Enjoyed the story and the comments.
Thanks Ed for the story of one brown bean. I am an avid gardener and will be most interested in the outcome. I suspect that Randy may be right about the original ancestry making its way to the forefront. It’ll be interesting to see if they produce greasy beans. Please do let us know!
Old tools just fit your hands. Like a well worn pair of leather gloves or old work boots. They just belong. It’s like they were just made for you.
That’s a funny tale indeed and the answer my friend is (as I’ve heard all my life) it only takes ONE-just one! Ain’t that something though that perhaps a rattlesnake bean “took up” with a greasy bean and now youve got a unique bean variety-one of a kind, if you will! I grew acorn squash that crossed with baby pumpkins and they were half acorn squash and half orange pumpkin. They’re dandy in my opinion and so I’m taking this moment to THANK my flying pollinator bee friends!! One of a kind I think is very special indeed!
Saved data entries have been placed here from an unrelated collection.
Definition bstate (L : log) P own dirty mem (s : kstate) : Prop :=
  machine p pid s /\ k_log s = L /\
  (exists l, lru (k_bufs s) l /\ forall b, b ∈ l <-> (b < NBUF)%nat) /\
  (forall b, (b < NBUF)%nat -> slock_held s (SlBuf b) = bool_decide (b ∈ own.*1) /\
     (b ∈ own.*1 -> sl_pid (slock_of s (SlBuf b)) = pid)) /\
  cached (k_bufs s) (k_disk s) P own dirty mem.

(** The links of the buffers do not matter. *)
Lemma payload_lookup bufs bufs' b x : same_payload bufs bufs' -> bufs' !! b = Some x ->
  exists y, bufs !! b = Some y /\ payload x = payload y.
Proof.
  intros Hs Hx. assert ((payload <$> bufs') !! b = (payload <$> bufs) !! b) as He by (by rewrite Hs).
  rewrite !list_lookup_fmap, Hx in He. destruct (bufs !! b) as [y |]; [| done]. injection He as He.
  exists y. split; [done |]. unfold payload. congruence.
Qed.
Lemma same_payload_sym bufs bufs' : same_payload bufs bufs' -> same_payload bufs' bufs.
Proof. unfold same_payload. congruence. Qed.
Good story! I enjoy shopping at independent family owned hardware stores too.
Tipper beans!!!!!
I agree! Tipper Beans!
Well I love a good mystery. Anxious to see how The Great Bean Mystery turns out.
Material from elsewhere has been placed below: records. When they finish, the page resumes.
(** The block of entry [i] is written home and released. *)
Lemma install_finish r L i lbuf dbuf dirty mem s :
  let P := to_install r L i in
  bstate L P [(dbuf, home L i); (lbuf, slot L i)] dirty mem s -> log_ok L -> (i < Z.to_nat (lh_n L))%nat ->
  (r = false -> NoDup (homes L) /\ (Z.to_nat (lh_n L) < NBUF)%nat) -> slot L i ∉ dirty -> home L i <> slot L i ->
  performs (bwrite dbuf ;;; (if r then ret tt else bunpin dbuf) ;;; brelse lbuf ;;; brelse dbuf)
    [(home L i, mem (home L i))]
    (fun _ s' => bstate L (to_install r L (S i)) [] (dirty ∖ {[home L i]}) mem s') s.
Proof.
  intros P Hs Hok Hi Hr Hsd Hne. change ([(home L i, mem (home L i))]) with ([(home L i, mem (home L i))] ++ []).
  eapply performs_bind; [apply (bwrite_performs p pid dev L P _ dirty mem dbuf (home L i) s Hs); by left |].
  intros [] s1 Hs1. cbv beta in Hs1 |- *.
  eapply performs_seq with (Q := fun _ s' => bstate L (to_install r L (S i)) [(dbuf, home L i); (lbuf, slot L i)]
    (dirty ∖ {[home L i]}) mem s').
  { destruct r; [by apply (performs_ret _ tt s1 s1) |].
    destruct (to_install_step L i Hok (proj1 (Hr eq_refl)) Hi) as [Hin Hstep]. rewrite <- Hstep.
    apply (bunpin_performs p pid dev L P _ _ mem dbuf (home L i) s1 Hs1); [by left | exact Hin]. }
  intros [] s2 Hs2. cbv beta in Hs2 |- *.
  eapply performs_seq; [apply (brelse_performs p pid dev L _ [(dbuf, home L i)] lbuf (slot L i) [] _ mem s2 Hs2); right; set_solver |].
  intros [] s3 Hs3. cbv beta in Hs3 |- *. cbn [app] in Hs3.
  apply (brelse_performs p pid dev L _ [] dbuf (home L i) [] _ mem s3 Hs3). right. set_solver.
Qed.

Lemma install_performs r L fuel : forall i mem dirty s,
  bstate L (to_install r L i) [] dirty mem s -> log_ok L -> u32 (l_dev L) = dev -> (i + fuel = Z.to_nat (lh_n L))%nat ->
  (r = false -> NoDup (homes L) /\ (Z.to_nat (lh_n L) < NBUF)%nat) ->
  performs (install_trans_loop fuel r (Z.of_nat i)) (inst_writes L mem i fuel)
    (fun _ s' => exists dirty', bstate L ∅ [] dirty' (after (inst_writes L mem i fuel) mem) s') s.
Proof.
  induction fuel as [| fuel IH]; intros i mem dirty s Hs Hok Hdev Hi Hr.
  { apply (performs_ret _ tt s s); [done | done |]. exists dirty. cbn.
    assert (to_install r L i = ∅) as <-; [| done]. unfold to_install. destruct r; [done |].
    by rewrite drop_ge by (rewrite homes_length by done; lia). }
  cbn [install_trans_loop]. apply performs_get. fold get_log.
  rewrite (bstate_log _ _ _ _ _ _ Hs), (proj2 (Z.leb_gt _ _)), slot_u32, Hdev by (done || lia).
  destruct (to_install_small r L i Hok Hr) as [Hsz Hsub]. destruct (lo_home L Hok i) as [Hrange Hna]; [lia |].
  assert (Harea : log_area L (slot L i)) by (apply slot_area; pose proof (lo_n L Hok); lia).
  assert (Hsl : slot L i ∉ homes L) by (intros Hin; by apply (homes_not_area L (slot L i) Hok Hin)).
  assert (home L i <> slot L i) as Hne by congruence.
  eapply performs_seq with (Q := fun _ s' => bstate L (to_install r L i) [] dirty mem s').
  { destruct r; [| by apply (performs_ret _ tt s s)].
    apply (performs_log_block L); [exact (bstate_log _ _ _ _ _ _ Hs) | done | lia |]. by apply recovering_performs. }
  clear s Hs. intros [] s Hs. cbv beta in Hs |- *.
  eapply performs_seq; [apply (bread_performs p pid dev L _ [] dirty mem (slot L i) s Hs); [set_solver | right; cbn; lia] |].
  intros lbuf s1 Hs1. cbv beta in Hs1 |- *.
  apply (performs_log_block L); [exact (bstate_log _ _ _ _ _ _ Hs1) | done | lia |]. rewrite u32_small by lia.
  eapply performs_seq; [apply (bread_performs p pid dev L _ _ dirty mem (home L i) s1 Hs1); [cbn; set_solver |] |].
  { destruct r; [right; change (to_install true L i) with (∅ : gset Z); rewrite size_empty; cbn; unfold NBUF; lia | left; by apply to_install_step; [| apply Hr | lia]]. }
  intros dbuf s2 Hs2. cbv beta in Hs2 |- *.
  eapply performs_data; [exact Hs2 | right; by left |].
  eapply performs_seq; [apply (store_performs p pid dev L _ _ dirty mem dbuf (home L i) _ s2 Hs2); [by left | exact (bstate_size _ _ _ _ _ _ _ Hs)] |].
  intros [] s3 Hs3. cbv beta in Hs3 |- *. set (mem1 := vset (home L i) (mem (slot L i)) mem) in *.
  change (inst_writes L mem i (S fuel)) with ([(home L i, mem (slot L i))] ++ inst_writes L mem (S i) fuel).
  assert (Hslm : mem1 (home L i) = mem (slot L i)) by apply vset_eq.
  eapply performs_ext; [intros w; apply bind_seq4 |]. eapply performs_bind.
  { rewrite <- Hslm. apply install_finish; [exact Hs3 | done | lia | done | | done].
    intros [Hin | Heq%elem_of_singleton]%elem_of_union; [| congruence].
    by apply Hsl, Hsub, (bstate_room L _ dirty mem s). }
  intros [] s4 Hs4. cbv beta in Hs4 |- *.
  assert (inst_writes L mem (S i) fuel = inst_writes L mem1 (S i) fuel) as ->.
  { apply list_fmap_ext. intros k j [-> Hk]%lookup_seq. f_equal. unfold mem1. rewrite vset_ne; [done |].
    intros Heq. apply Hna. rewrite <- Heq. apply slot_area. pose proof (lo_n L Hok). lia. }
  replace (Z.of_nat i + 1) with (Z.of_nat (S i)) by lia.
  eapply performs_mono; [apply (IH (S i) mem1 _ s4 Hs4); try done; lia |].
  intros [] s' Hs'. exact Hs'.
Qed.

(** ** [commit] *)
Lemma commit_performs L dirty mem s :
  bstate L (list_to_set (homes L)) [] dirty mem s -> log_ok L -> u32 (l_dev L) = dev -> 0 < lh_n L ->
  NoDup (homes L) -> (Z.to_nat (lh_n L) < NBUF)%nat ->
  performs commit (commit_writes L mem)
    (fun _ s' => exists dirty', bstate (emptied L) ∅ [] dirty' (after (commit_writes L mem) mem) s') s.
Proof.
  intros Hs Hok Hdev Hpos Hnd Hnb. unfold commit, commit_writes. apply performs_get. fold get_log.
  rewrite (bstate_log _ _ _ _ _ _ Hs), (proj2 (Z.ltb_lt _ _) Hpos). cbv zeta. set (hd := header L (mem (l_start L))).
  set (n := Z.to_nat (lh_n L)) in *. destruct (to_install_small false L 0 Hok ltac:(done)) as [Hsz Hsub].
  assert (to_install false L 0 = list_to_set (homes L)) as HP by done. rewrite HP in Hsz, Hsub.
  assert (Hst : l_start L ∉ (list_to_set (homes L) : gset Z)).
  { intros Hin. by apply (homes_not_area L (l_start L) Hok (Hsub _ Hin)), start_area. }
  rewrite !after_app. eapply performs_bind.
  { unfold write_log. apply performs_get. fold get_log. rewrite (bstate_log _ _ _ _ _ _ Hs). fold n.
    apply (write_log_performs L (list_to_set (homes L)) dirty n 0 mem s); try done.
    - intros j Hj. apply elem_of_list_to_set. by apply home_in.
    - intros m Hm. apply homes_not_area; [done | by apply Hsub]. }
  intros [] s1 Hs1. cbv beta in Hs1 |- *. set (mem1 := after (log_writes L mem 0 n) mem) in *.
  assert (hd = header L (mem1 (l_start L))) as Hhd by (unfold mem1; by rewrite after_log_start).
  eapply performs_bind. { rewrite Hhd. by apply (write_head_performs L (list_to_set (homes L)) dirty mem1 s1). }
  intros [] s2 Hs2. cbv beta in Hs2 |- *. rewrite <- Hhd in Hs2. set (mem2 := after [(l_start L, hd)] mem1) in *.
  assert (home_writes L mem = inst_writes L mem2 0 n) as Hw.
  { apply list_fmap_ext. intros k j [-> Hk]%lookup_seq. f_equal. cbn [Nat.add]. unfold mem2. cbn.
    rewrite vset_ne by (unfold slot; lia). symmetry. apply after_log_slot. lia. }
  eapply performs_bind.
  { rewrite Hw. unfold install_trans. apply performs_get. fold get_log. rewrite (bstate_log _ _ _ _ _ _ Hs2). fold n.
    apply (install_performs false L n 0 mem2 dirty s2); try done. }
  intros [] s3 (dirty' & Hs3). cbv beta in Hs3 |- *. rewrite <- Hw in Hs3.
  set (mem3 := after (home_writes L mem) mem2) in *. apply performs_upd; [done |].
  assert (mem3 (l_start L) = hd) as Hm3.
  { unfold mem3. rewrite after_home_area by (done || apply start_area). unfold mem2. cbn. apply vset_eq. }
  match goal with |- performs _ _ _ ?s4 => assert (bstate (emptied L) ∅ [] dirty' mem3 s4) as Hs4 end.
  { destruct Hs3 as (Hm & HL & Hrest). split; [exact Hm |]. split; [cbn; by rewrite HL | exact Hrest]. }
  rewrite <- Hm3. change (l_start L) with (l_start (emptied L)).
  eapply performs_mono; [apply (write_head_performs (emptied L) ∅ dirty' mem3) |].
  - exact Hs4.
  - by apply emptied_ok.
  - exact Hdev.
  - set_solver.
  - rewrite size_empty. unfold NBUF. lia.
  - intros [] s' Hs'. exists dirty'. exact Hs'.
Qed.

(** ** [read_head] *)
Lemma bstate_set_log f L P own dirty mem s :
  bstate L P own dirty mem s -> bstate (f L) P own dirty mem (s <| k_log ::= f |>).
Proof. intros (Hm & HL & Hrest). split; [exact Hm |]. split; [cbn; by rewrite HL | exact Hrest]. Qed.

(** The log [read_head] makes of the header [d]. *)
Definition loaded (L : log) (d : list Z) (bl : list Z) : log := L <| lh_n := s32 (get32 d 0) |> <| lh_block := bl |>.

Lemma read_head_performs L dirty mem s :
  bstate L ∅ [] dirty mem s -> 0 <= l_start L < 2 ^ 31 -> u32 (l_dev L) = dev -> length (lh_block L) = 30%nat ->
  log_wf (l_start L) mem ->
  performs read_head []
    (fun _ s' => exists bl, bstate (loaded L (mem (l_start L)) bl) ∅ [] dirty mem s' /\ length bl = 30%nat /\
       forall j, (j < Z.to_nat (logged_n (l_start L) mem))%nat -> bl !! j = Some (logged_home (l_start L) mem j)) s.
Proof.
  intros Hs Hst Hdev Hbl Hwf. unfold read_head. apply performs_get. fold get_log.
  rewrite (bstate_log _ _ _ _ _ _ Hs), (u32_small (l_start L)), Hdev by lia.
  assert (l_start L ∉ dirty) as Hnd by (intros Hin; by apply (bstate_room L ∅ dirty mem s) in Hin).
  eapply performs_seq; [apply (bread_performs p pid dev L ∅ [] dirty mem (l_start L) s Hs); [set_solver | right] |].
  { rewrite size_empty. cbn. unfold NBUF. lia. }
  intros b s1 Hs1. cbv beta in Hs1 |- *. eapply performs_data; [exact Hs1 | by left |].
  set (d := mem (l_start L)) in *. apply performs_upd; [done |].
  pose proof (bstate_set_log (fun l => l <| lh_n := s32 (get32 d 0) |>) _ _ _ _ _ _ Hs1) as Hs2.
  set (L2 := L <| lh_n := s32 (get32 d 0) |>) in *.
  pose proof (wf_n _ _ Hwf) as Hn. unfold LOGBLOCKS, MAXOPBLOCKS in Hn.
  eapply performs_seq with (Q := fun _ s' => exists bl,
    bstate (loaded L d bl) ∅ [(b, l_start L)] dirty mem s' /\ length bl = 30%nat /\
    forall j, (j < Z.to_nat (logged_n (l_start L) mem))%nat -> bl !! j = Some (logged_home (l_start L) mem j)).
  { intros e. edestruct (read_blocks_eq (Z.to_nat (logged_n (l_start L) mem)) 0 d) as (bl & Heq & Hlen & Hlk); [lia | |].
    2:{ unfold logged_n in Heq. fold d in Heq. rewrite Heq. cbn [w_env w_k length]. split; [done |]. split; [done |].
        exists bl. split; [| split; [done |]].
        - pose proof (bstate_set_log (fun l => l <| lh_block := bl |>) _ _ _ _ _ _ Hs2) as Hs3. exact Hs3.
        - intros j Hj. rewrite Hlk, decide_True by lia. f_equal. destruct (wf_home _ _ Hwf j Hj) as [Hr _].
          unfold logged_home in *. fold d in Hr |- *. apply s32_small. lia. }
    destruct Hs2 as (_ & -> & _). done. }
  intros [] s3 (bl & Hs3 & Hbl' & Hlk). cbv beta.
  eapply performs_mono; [apply (brelse_performs p pid dev _ ∅ [] b (l_start L) [] dirty mem s3 Hs3); by right |].
  intros [] s4 Hs4. exists bl. done.
Qed.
Well, let us know how they turn out. I’m curious as to whether they have a different taste from the others. Thanks to Ed for the story and photos.
I am no expert on this, but the only explanation I would have is the bean seeds were originally a hybrid bean and when saving the seed each year they eventually went back to the strongest strain they had been crossed with. My family would grow pole beans (Kentucky Wonders) and plant them in their corn between the stalks. I have my Grandaddy’s old mule pulled Cole planter with two side by side seed hoppers that will drop a corn seed and then a bean seed. It can also be set to plant a single seed.
I watched yesterday’s video of Matt setting his post and heard him talking about old tools and a jig saw. I, along with my son helping me, am also working on a project. I bought number 1 grade lumber at a local independently family owned lumber yard and saved $35 over the price of grade 2 lumber sold at Lowe’s or Home Depot. They also loaded it for me. I bought nails that were still loose and stored in metal bins like in the old days for $2 a pound, the same nails at the box stores that are prepackaged in the boxes sell $8 a pond. I am using a Craftsman miter saw that is 45 years old and a 50 year old blue fiberglass handle Stanley hammer bought for $5 about a month after I married. I like using old things, I guess it makes me feel like I am showing the world that old things and old folks can still “get er done.”
Amen to that, Randy! Just because something is old doesn’t mean it’s obsolete. (actually, it’s better!)
I’m so old that the hammer I bought when first married has a wooden handle. That was long before they started making them out of fiberglass.
Yes, I still use it. And, yes, it has the original handle.